(Entries taken from a collection)
(* ===== verification/CdmaTeleservice.v ===== *)
(** The teleservice layer of CDMA: services/sms/cdma/cdma_sms_teleservice_message.cpp.
    A message object is the list of its sub-parameters; the constructors for
    reception scan the identifiers and lengths of a PDU and make one
    sub-parameter for each. *)

From stdpp Require Import base tactics option list list_numbers.
From Stdlib Require Import ZArith Lia Bool.
From coqutil Require Import Datatypes.RecordSettersUsingExistingGetters.
From S2P Require Import Prelude PduBuffer GsmTypes TextCoder GsmUserData GsmTpdu CdmaTypes CdmaSubParameter.
Open Scope Z_scope.
Open Scope sms_scope.

Definition SUB_PARAMETER_SIZE_MAX : Z := 24.

(** [enum MessageType]. *)
Definition MSG_RESERVED : Z := 0.
Definition MSG_DELIVER : Z := 1.
Definition MSG_SUBMIT : Z := 2.
Definition MSG_CANCELLATION : Z := 3.
Definition MSG_DELIVERY_ACK : Z := 4.
Definition MSG_USER_ACK : Z := 5.
Definition MSG_READ_ACK : Z := 6.
Definition MSG_DELIVER_REPORT : Z := 7.

(** ** The base class *)

Fixpoint EncodeAll `{SecureC} {R} (parameter_ : list (CdmaSmsSubParameter R)) (r : R) : M SmsPduBuffer unit :=
  match parameter_ with
  | [] => ret tt
  | p :: ps => Encode p r;; EncodeAll ps r
  end.
Definition TeleserviceMessage_Encode `{SecureC} {R} (parameter_ : list (CdmaSmsSubParameter R)) (r : R)
    : M SmsPduBuffer unit :=
  not_empty;; fail_if (zlength parameter_ =? 0);; EncodeAll parameter_ r.
Fixpoint DecodeAll `{Iconv} {R} (parameter_ : list (CdmaSmsSubParameter R)) : obj R unit :=
  match parameter_ with
  | [] => ret tt
  | p :: ps => Decode p;; DecodeAll ps
  end.
Definition TeleserviceMessage_Decode `{Iconv} {R} (parameter_ : list (CdmaSmsSubParameter R)) : obj R unit :=
  pdu_ not_empty;; fail_if (zlength parameter_ =? 0);; DecodeAll parameter_.

(** [GetMessageType]: the records are passed over up to the message
    identifier.  Every round takes an octet of the buffer. *)
Definition scan_fuel : nat := 257.
Fixpoint GetMessageTypeLoop (fuel : nat) : M SmsPduBuffer Z :=
  match fuel with
  | O => crash
  | S fuel =>
    do id <- attempt ReadByte;
    match id with
    | None => ret MSG_RESERVED
    | Some id =>
      if id =? MESSAGE_IDENTIFIER then
        MoveBack 1;;
        do '(r, _) <- with_local zero_msgId MessageId_Decode;
        ret (default MSG_RESERVED r)
      else
        do len <- attempt ReadByte;
        match len with
        | None => ret MSG_RESERVED
        | Some len => MoveForward len;; GetMessageTypeLoop fuel
        end
    end
  end.
Definition GetMessageType : M SmsPduBuffer Z :=
  do null <- IsEmpty;
  if null : bool then ret MSG_RESERVED else GetMessageTypeLoop scan_fuel.

(** [while (parameter_.size() < max && pdu.ReadByte(id) && pdu.ReadByte(len))
    { parameter_.push_back(...); pdu.MoveForward(len); }] with room for [n]
    parameters; [make] pushes the parameter of an identifier, or returns from
    the constructor. *)
Fixpoint ScanLoop {R P} (n : nat) (make : Z -> obj R (option P)) : obj R (list P) :=
  match n with
  | O => ret []
  | S n =>
    do id <- attempt (pdu_ ReadByte);
    match id with
    | None => ret []
    | Some id =>
      do len <- attempt (pdu_ ReadByte);
      match len with
      | None => ret []
      | Some len =>
        do p <- make id;
        match p with
        | None => ret []
        | Some p =>
          pdu_ (ignore (MoveForward len));;
          do ps <- ScanLoop n make;
          ret (p :: ps)
        end
      end
    end
  end.
Definition scan_parameters {R} (make : Z -> obj R (CdmaSmsSubParameter R)) : obj R (list (CdmaSmsSubParameter R)) :=
  do null <- pdu_ IsEmpty;
  if null : bool then ret []
  else ScanLoop (Z.to_nat SUB_PARAMETER_SIZE_MAX) (fun id => do p <- make id; ret (Some p)).

(** ** The derived classes *)

Section messages.
Context {R : Type}.

(** The sub-parameters a constructor pushes under a condition. *)
Definition when_ (b : bool) (p : CdmaSmsSubParameter R) : list (CdmaSmsSubParameter R) := if b then [p] else [].

Section submit.
Variable msg : lens R TeleserviceSubmit.

Definition CdmaSmsSubmitMessage (r : R) : list (CdmaSmsSubParameter R) :=
  let m := lget msg r in
  [CdmaSmsMessageId (msg · cs_msgId) MSG_SUBMIT;
   CdmaSmsUserData (msg · cs_userData) (msg · cs_msgId · tm_headerInd)] ++
  (if vp_format (cs_deferValPeriod m) =? FORMAT_RELATIVE then
     [CdmaSmsBaseParameter DEFERRED_DELIVERY_TIME_RELATIVE (msg · cs_deferValPeriod · vp_time · year)]
   else if vp_format (cs_deferValPeriod m) =? FORMAT_ABSOLUTE then
     [CdmaSmsAbsoluteTime DEFERRED_DELIVERY_TIME_ABSOLUTE (msg · cs_deferValPeriod · vp_time)]
   else []) ++
  when_ (cs_priority m <=? PRIORITY_EMERGENCY) (CdmaSmsPriorityInd (msg · cs_priority)) ++
  when_ (ro_userAck (cs_replyOpt m) || ro_dak (cs_replyOpt m) || ro_readAck (cs_replyOpt m) || ro_report (cs_replyOpt m))
    (CdmaSmsReplyOption (msg · cs_replyOpt)) ++
  when_ (0 <? ta_addrLen (cs_callbackNumber m)) (CdmaSmsCallbackNumber (msg · cs_callbackNumber)).

Definition submit_parameter (id : Z) : obj R (CdmaSmsSubParameter R) :=
  if id =? MESSAGE_IDENTIFIER then ret (CdmaSmsMessageId (msg · cs_msgId) MSG_SUBMIT)
  else if id =? USER_DATA then ret (CdmaSmsUserData (msg · cs_userData) (msg · cs_msgId · tm_headerInd))
  else if id =? VALIDITY_PERIOD_ABSOLUTE then
    put_ref (msg · cs_valPeriod · vp_format) FORMAT_ABSOLUTE;;
    ret (CdmaSmsAbsoluteTime id (msg · cs_valPeriod · vp_time))
  else if id =? VALIDITY_PERIOD_RELATIVE then
    put_ref (msg · cs_valPeriod · vp_format) FORMAT_RELATIVE;;
    ret (CdmaSmsBaseParameter id (msg · cs_valPeriod · vp_time · year))
  else if id =? DEFERRED_DELIVERY_TIME_ABSOLUTE then
    put_ref (msg · cs_deferValPeriod · vp_format) FORMAT_ABSOLUTE;;
    ret (CdmaSmsAbsoluteTime id (msg · cs_deferValPeriod · vp_time))
  else if id =? DEFERRED_DELIVERY_TIME_RELATIVE then
    put_ref (msg · cs_deferValPeriod · vp_format) FORMAT_RELATIVE;;
    ret (CdmaSmsBaseParameter id (msg · cs_deferValPeriod · vp_time · year))
  else if id =? PRIORITY_INDICATOR then ret (CdmaSmsPriorityInd (msg · cs_priority))
  else if id =? PRIVACY_INDICATOR then ret (CdmaSmsPrivacyInd (msg · cs_privacy))
  else if id =? REPLY_OPTION then ret (CdmaSmsReplyOption (msg · cs_replyOpt))
  else if id =? ALERT_ON_MSG_DELIVERY then ret (CdmaSmsAlertPriority (msg · cs_alertPriority))
  else if id =? LANGUAGE_INDICATOR then ret (CdmaSmsLanguageInd (msg · cs_language))
  else if id =? CALLBACK_NUMBER then ret (CdmaSmsCallbackNumber (msg · cs_callbackNumber))
  else if id =? MESSAGE_DEPOSIT_INDEX then ret (CdmaSmsDepositIndex (msg · cs_depositId))
  else ret (CdmaSmsReservedParameter id).
Definition CdmaSmsSubmitMessage_pdu : obj R (list (CdmaSmsSubParameter R)) :=
  do null <- pdu_ IsEmpty;
  if null : bool then ret []
  else
    put_ref (msg · cs_priority) PRIORITY_RESERVED;;
    ScanLoop (Z.to_nat SUB_PARAMETER_SIZE_MAX) (fun id => do p <- submit_parameter id; ret (Some p)).
End submit.

Definition CdmaSmsCancelMessage (msg : lens R TeleserviceCancel) : list (CdmaSmsSubParameter R) :=
  [CdmaSmsMessageId (msg · cc_msgId) MSG_CANCELLATION].

Definition CdmaSmsDeliverReport (msg : lens R TeleserviceDeliverReport) (r : R) : list (CdmaSmsSubParameter R) :=
  [CdmaSmsMessageId (msg · cp_msgId) MSG_DELIVER_REPORT] ++
  when_ (128 <=? cp_tpFailCause (lget msg r)) (CdmaSmsBaseParameter TP_FAILURE_CAUSE (msg · cp_tpFailCause)) ++
  [CdmaSmsUserData (msg · cp_userData) (msg · cp_msgId · tm_headerInd)].

Section deliver.
Variable msg : lens R TeleserviceDeliver.
Definition PushParameter (id : Z) : obj R (CdmaSmsSubParameter R) :=
  if id =? MESSAGE_IDENTIFIER then ret (CdmaSmsMessageId (msg · cd_msgId) MSG_DELIVER)
  else if id =? USER_DATA then ret (CdmaSmsUserData (msg · cd_userData) (msg · cd_msgId · tm_headerInd))
  else if id =? MESSAGE_CENTER_TIME_STAMP then ret (CdmaSmsAbsoluteTime id (msg · cd_timeStamp))
  else if id =? VALIDITY_PERIOD_ABSOLUTE then
    put_ref (msg · cd_valPeriod · vp_format) FORMAT_ABSOLUTE;;
    ret (CdmaSmsAbsoluteTime id (msg · cd_valPeriod · vp_time))
  else if id =? VALIDITY_PERIOD_RELATIVE then
    put_ref (msg · cd_valPeriod · vp_format) FORMAT_RELATIVE;;
    ret (CdmaSmsBaseParameter id (msg · cd_valPeriod · vp_time · year))
  else if id =? PRIORITY_INDICATOR then ret (CdmaSmsPriorityInd (msg · cd_priority))
  else if id =? PRIVACY_INDICATOR then ret (CdmaSmsPrivacyInd (msg · cd_privacy))
  else if id =? REPLY_OPTION then ret (CdmaSmsReplyOption (msg · cd_replyOpt))
  else if id =? NUMBER_OF_MESSAGES then ret (CdmaSmsNumberMessages (msg · cd_numMsg))
  else if id =? ALERT_ON_MSG_DELIVERY then ret (CdmaSmsAlertPriority (msg · cd_alertPriority))
  else if id =? LANGUAGE_INDICATOR then ret (CdmaSmsLanguageInd (msg · cd_language))
  else if id =? CALLBACK_NUMBER then ret (CdmaSmsCallbackNumber (msg · cd_callbackNumber))
  else if id =? MESSAGE_DISPLAY_MODE then ret (CdmaSmsDisplayMode (msg · cd_displayMode))
  else if id =? MESSAGE_DEPOSIT_INDEX then ret (CdmaSmsDepositIndex (msg · cd_depositId))
  else if id =? ENHANCED_VMN then ret (CdmaSmsEnhancedVmn (msg · cd_vmn))
  else if id =? ENHANCED_VMN_ACK then ret (CdmaSmsEnhancedVmnAck (msg · cd_vmnAck))
  else ret (CdmaSmsReservedParameter id).
Definition CdmaSmsDeliverMessage_pdu (isCMAS : bool) : obj R (list (CdmaSmsSubParameter R)) :=
  scan_parameters (fun id =>
    if isCMAS && (id =? USER_DATA) then ret (CdmaSmsCmasData (msg · cd_cmasData)) else PushParameter id).
End deliver.

Definition CdmaSmsDeliveryAck_pdu (msg : lens R TeleserviceDeliverAck) : obj R (list (CdmaSmsSubParameter R)) :=
  scan_parameters (fun id =>
    if id =? MESSAGE_IDENTIFIER then ret (CdmaSmsMessageId (msg · ca_msgId) MSG_DELIVERY_ACK)
    else if id =? USER_DATA then ret (CdmaSmsUserData (msg · ca_userData) (msg · ca_msgId · tm_headerInd))
    else if id =? MESSAGE_CENTER_TIME_STAMP then ret (CdmaSmsAbsoluteTime id (msg · ca_timeStamp))
    else if id =? MESSAGE_STATUS then ret (CdmaSmsMessageStatus (msg · ca_msgStatus))
    else ret (CdmaSmsReservedParameter id)).
Definition CdmaSmsUserAck_pdu (msg : lens R TeleserviceUserAck) : obj R (list (CdmaSmsSubParameter R)) :=
  scan_parameters (fun id =>
    if id =? MESSAGE_IDENTIFIER then ret (CdmaSmsMessageId (msg · cu_msgId) MSG_USER_ACK)
    else if id =? USER_DATA then ret (CdmaSmsUserData (msg · cu_userData) (msg · cu_msgId · tm_headerInd))
    else if id =? USER_RESPONSE_CODE then ret (CdmaSmsBaseParameter id (msg · cu_respCode))
    else if id =? MESSAGE_CENTER_TIME_STAMP then ret (CdmaSmsAbsoluteTime id (msg · cu_timeStamp))
    else if id =? MESSAGE_DEPOSIT_INDEX then ret (CdmaSmsDepositIndex (msg · cu_depositId))
    else ret (CdmaSmsReservedParameter id)).
Definition CdmaSmsReadAck_pdu (msg : lens R TeleserviceReadAck) : obj R (list (CdmaSmsSubParameter R)) :=
  scan_parameters (fun id =>
    if id =? MESSAGE_IDENTIFIER then ret (CdmaSmsMessageId (msg · cr_msgId) MSG_READ_ACK)
    else if id =? USER_DATA then ret (CdmaSmsUserData (msg · cr_userData) (msg · cr_msgId · tm_headerInd))
    else if id =? MESSAGE_CENTER_TIME_STAMP then ret (CdmaSmsAbsoluteTime id (msg · cr_timeStamp))
    else if id =? MESSAGE_DEPOSIT_INDEX then ret (CdmaSmsDepositIndex (msg · cr_depositId))
    else ret (CdmaSmsReservedParameter id)).
End messages.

*TASK REQUIREMENTS*.
The reply should consist solely of the lines above from the one that has "the constructor. *)" through the one that has "cs_msgId · tm_headerInd)] ++", reproduced exactly.

*TASK OUTPUT*.
    the constructor. *)
Fixpoint ScanLoop {R P} (n : nat) (make : Z -> obj R (option P)) : obj R (list P) :=
  match n with
  | O => ret []
  | S n =>
    do id <- attempt (pdu_ ReadByte);
    match id with
    | None => ret []
    | Some id =>
      do len <- attempt (pdu_ ReadByte);
      match len with
      | None => ret []
      | Some len =>
        do p <- make id;
        match p with
        | None => ret []
        | Some p =>
          pdu_ (ignore (MoveForward len));;
          do ps <- ScanLoop n make;
          ret (p :: ps)
        end
      end
    end
  end.
Definition scan_parameters {R} (make : Z -> obj R (CdmaSmsSubParameter R)) : obj R (list (CdmaSmsSubParameter R)) :=
  do null <- pdu_ IsEmpty;
  if null : bool then ret []
  else ScanLoop (Z.to_nat SUB_PARAMETER_SIZE_MAX) (fun id => do p <- make id; ret (Some p)).

(** ** The derived classes *)

Section messages.
Context {R : Type}.

(** The sub-parameters a constructor pushes under a condition. *)
Definition when_ (b : bool) (p : CdmaSmsSubParameter R) : list (CdmaSmsSubParameter R) := if b then [p] else [].

Section submit.
Variable msg : lens R TeleserviceSubmit.

Definition CdmaSmsSubmitMessage (r : R) : list (CdmaSmsSubParameter R) :=
  let m := lget msg r in
  [CdmaSmsMessageId (msg · cs_msgId) MSG_SUBMIT;
   CdmaSmsUserData (msg · cs_userData) (msg · cs_msgId · tm_headerInd)] ++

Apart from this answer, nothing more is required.